** DESCRIPTION OF THE TASK **
Only the lines below starting at the one containing "rewrite Nat.add_succ_l, <- Nat.add_succ_r. destruct" and ending at the one containing "- rewrite tryServers_none." belong in the answer, each copied exactly.

** RAW DATA **
_ _ _ _ _

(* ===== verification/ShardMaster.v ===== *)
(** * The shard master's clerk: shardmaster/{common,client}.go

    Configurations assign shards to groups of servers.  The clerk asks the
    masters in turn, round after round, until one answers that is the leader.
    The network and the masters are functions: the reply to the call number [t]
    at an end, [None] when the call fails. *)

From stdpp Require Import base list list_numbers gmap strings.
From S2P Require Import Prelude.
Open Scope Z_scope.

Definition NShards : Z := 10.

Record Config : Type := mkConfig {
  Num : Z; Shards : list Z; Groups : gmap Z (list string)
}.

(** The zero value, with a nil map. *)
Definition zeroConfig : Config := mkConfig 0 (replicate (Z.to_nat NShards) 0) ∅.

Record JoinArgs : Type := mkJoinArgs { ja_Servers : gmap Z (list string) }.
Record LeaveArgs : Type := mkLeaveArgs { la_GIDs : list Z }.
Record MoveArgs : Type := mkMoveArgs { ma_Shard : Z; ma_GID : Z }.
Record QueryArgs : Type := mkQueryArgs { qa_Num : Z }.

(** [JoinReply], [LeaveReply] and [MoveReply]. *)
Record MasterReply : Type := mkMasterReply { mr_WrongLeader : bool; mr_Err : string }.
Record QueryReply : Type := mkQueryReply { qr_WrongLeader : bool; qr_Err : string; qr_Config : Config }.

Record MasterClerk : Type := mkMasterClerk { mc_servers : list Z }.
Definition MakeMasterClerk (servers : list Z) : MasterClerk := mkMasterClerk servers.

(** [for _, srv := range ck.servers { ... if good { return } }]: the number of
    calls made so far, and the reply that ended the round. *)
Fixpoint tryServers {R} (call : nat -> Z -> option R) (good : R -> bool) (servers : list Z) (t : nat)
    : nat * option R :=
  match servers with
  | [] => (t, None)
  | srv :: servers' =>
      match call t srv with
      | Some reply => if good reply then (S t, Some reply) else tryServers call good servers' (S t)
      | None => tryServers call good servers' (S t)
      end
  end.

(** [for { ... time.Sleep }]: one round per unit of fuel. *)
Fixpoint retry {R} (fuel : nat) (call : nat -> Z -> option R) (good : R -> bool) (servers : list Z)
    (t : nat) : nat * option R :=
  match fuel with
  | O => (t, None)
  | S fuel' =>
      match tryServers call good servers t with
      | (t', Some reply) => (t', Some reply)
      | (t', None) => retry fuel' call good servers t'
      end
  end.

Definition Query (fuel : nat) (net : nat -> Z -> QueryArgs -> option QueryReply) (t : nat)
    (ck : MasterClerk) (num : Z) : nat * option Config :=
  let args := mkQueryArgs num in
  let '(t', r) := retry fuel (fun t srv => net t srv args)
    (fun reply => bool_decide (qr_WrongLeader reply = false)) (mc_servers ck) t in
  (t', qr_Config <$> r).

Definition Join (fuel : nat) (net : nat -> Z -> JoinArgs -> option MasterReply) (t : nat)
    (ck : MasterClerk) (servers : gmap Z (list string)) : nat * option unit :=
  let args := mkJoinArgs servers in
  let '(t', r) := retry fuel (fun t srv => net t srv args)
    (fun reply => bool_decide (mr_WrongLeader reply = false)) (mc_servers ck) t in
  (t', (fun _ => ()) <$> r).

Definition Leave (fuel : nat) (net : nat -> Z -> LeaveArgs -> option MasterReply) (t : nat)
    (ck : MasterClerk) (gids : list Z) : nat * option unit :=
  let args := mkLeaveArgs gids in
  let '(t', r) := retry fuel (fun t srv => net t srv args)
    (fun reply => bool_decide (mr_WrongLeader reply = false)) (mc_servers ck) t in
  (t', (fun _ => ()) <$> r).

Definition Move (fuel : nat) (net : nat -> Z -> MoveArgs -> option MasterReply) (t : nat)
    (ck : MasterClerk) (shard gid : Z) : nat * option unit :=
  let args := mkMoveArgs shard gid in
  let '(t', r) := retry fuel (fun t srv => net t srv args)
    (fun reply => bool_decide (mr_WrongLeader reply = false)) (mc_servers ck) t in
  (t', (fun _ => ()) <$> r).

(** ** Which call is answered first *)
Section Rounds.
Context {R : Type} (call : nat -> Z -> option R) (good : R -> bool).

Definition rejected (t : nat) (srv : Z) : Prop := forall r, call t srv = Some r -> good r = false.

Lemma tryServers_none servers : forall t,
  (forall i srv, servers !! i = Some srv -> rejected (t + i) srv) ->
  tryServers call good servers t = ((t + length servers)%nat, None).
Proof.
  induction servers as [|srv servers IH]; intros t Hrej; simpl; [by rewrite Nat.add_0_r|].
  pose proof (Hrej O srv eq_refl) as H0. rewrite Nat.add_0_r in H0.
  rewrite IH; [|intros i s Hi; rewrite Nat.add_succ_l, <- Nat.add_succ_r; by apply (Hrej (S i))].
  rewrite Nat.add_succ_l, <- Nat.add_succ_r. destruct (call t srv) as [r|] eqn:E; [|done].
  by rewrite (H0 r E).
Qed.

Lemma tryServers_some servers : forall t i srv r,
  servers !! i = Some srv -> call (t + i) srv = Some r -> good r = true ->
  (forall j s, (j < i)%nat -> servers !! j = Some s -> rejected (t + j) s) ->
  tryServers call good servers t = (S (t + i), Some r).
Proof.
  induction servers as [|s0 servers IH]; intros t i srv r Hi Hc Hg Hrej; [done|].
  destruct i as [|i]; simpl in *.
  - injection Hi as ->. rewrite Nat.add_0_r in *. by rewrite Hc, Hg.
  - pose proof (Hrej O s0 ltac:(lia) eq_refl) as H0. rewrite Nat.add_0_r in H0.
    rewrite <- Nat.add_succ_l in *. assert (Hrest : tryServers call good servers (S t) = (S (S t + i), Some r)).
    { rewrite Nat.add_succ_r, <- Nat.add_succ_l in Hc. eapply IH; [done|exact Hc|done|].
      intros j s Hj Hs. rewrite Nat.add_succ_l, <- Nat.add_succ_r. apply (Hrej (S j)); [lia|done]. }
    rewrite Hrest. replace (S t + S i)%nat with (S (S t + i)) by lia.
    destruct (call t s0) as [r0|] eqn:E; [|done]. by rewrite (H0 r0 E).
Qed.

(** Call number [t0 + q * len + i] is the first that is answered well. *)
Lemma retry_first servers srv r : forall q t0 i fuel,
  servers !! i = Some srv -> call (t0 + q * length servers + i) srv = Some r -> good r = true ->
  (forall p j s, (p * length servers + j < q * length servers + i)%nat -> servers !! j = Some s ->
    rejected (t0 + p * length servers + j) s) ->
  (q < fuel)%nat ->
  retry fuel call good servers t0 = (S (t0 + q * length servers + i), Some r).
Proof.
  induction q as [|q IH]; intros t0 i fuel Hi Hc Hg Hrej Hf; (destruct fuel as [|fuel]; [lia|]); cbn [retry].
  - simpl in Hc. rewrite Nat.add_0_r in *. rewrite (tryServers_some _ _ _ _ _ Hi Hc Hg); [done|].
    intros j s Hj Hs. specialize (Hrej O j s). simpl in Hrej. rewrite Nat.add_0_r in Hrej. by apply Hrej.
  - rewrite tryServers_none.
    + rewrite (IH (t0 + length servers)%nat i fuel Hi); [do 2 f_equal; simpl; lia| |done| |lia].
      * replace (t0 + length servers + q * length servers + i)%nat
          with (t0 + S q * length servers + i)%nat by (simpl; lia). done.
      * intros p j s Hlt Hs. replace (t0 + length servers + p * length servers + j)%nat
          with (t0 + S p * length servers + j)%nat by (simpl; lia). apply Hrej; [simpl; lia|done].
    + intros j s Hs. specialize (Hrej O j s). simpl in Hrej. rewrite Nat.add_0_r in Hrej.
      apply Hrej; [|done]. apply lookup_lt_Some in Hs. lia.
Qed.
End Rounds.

_ _ _ _ _

** EXERCISE RESULT **
  rewrite Nat.add_succ_l, <- Nat.add_succ_r. destruct (call t srv) as [r|] eqn:E; [|done].
  by rewrite (H0 r E).
Qed.

Lemma tryServers_some servers : forall t i srv r,
  servers !! i = Some srv -> call (t + i) srv = Some r -> good r = true ->
  (forall j s, (j < i)%nat -> servers !! j = Some s -> rejected (t + j) s) ->
  tryServers call good servers t = (S (t + i), Some r).
Proof.
  induction servers as [|s0 servers IH]; intros t i srv r Hi Hc Hg Hrej; [done|].
  destruct i as [|i]; simpl in *.
  - injection Hi as ->. rewrite Nat.add_0_r in *. by rewrite Hc, Hg.
  - pose proof (Hrej O s0 ltac:(lia) eq_refl) as H0. rewrite Nat.add_0_r in H0.
    rewrite <- Nat.add_succ_l in *. assert (Hrest : tryServers call good servers (S t) = (S (S t + i), Some r)).
    { rewrite Nat.add_succ_r, <- Nat.add_succ_l in Hc. eapply IH; [done|exact Hc|done|].
      intros j s Hj Hs. rewrite Nat.add_succ_l, <- Nat.add_succ_r. apply (Hrej (S j)); [lia|done]. }
    rewrite Hrest. replace (S t + S i)%nat with (S (S t + i)) by lia.
    destruct (call t s0) as [r0|] eqn:E; [|done]. by rewrite (H0 r0 E).
Qed.

(** Call number [t0 + q * len + i] is the first that is answered well. *)
Lemma retry_first servers srv r : forall q t0 i fuel,
  servers !! i = Some srv -> call (t0 + q * length servers + i) srv = Some r -> good r = true ->
  (forall p j s, (p * length servers + j < q * length servers + i)%nat -> servers !! j = Some s ->
    rejected (t0 + p * length servers + j) s) ->
  (q < fuel)%nat ->
  retry fuel call good servers t0 = (S (t0 + q * length servers + i), Some r).
Proof.
  induction q as [|q IH]; intros t0 i fuel Hi Hc Hg Hrej Hf; (destruct fuel as [|fuel]; [lia|]); cbn [retry].
  - simpl in Hc. rewrite Nat.add_0_r in *. rewrite (tryServers_some _ _ _ _ _ Hi Hc Hg); [done|].
    intros j s Hj Hs. specialize (Hrej O j s). simpl in Hrej. rewrite Nat.add_0_r in Hrej. by apply Hrej.
  - rewrite tryServers_none.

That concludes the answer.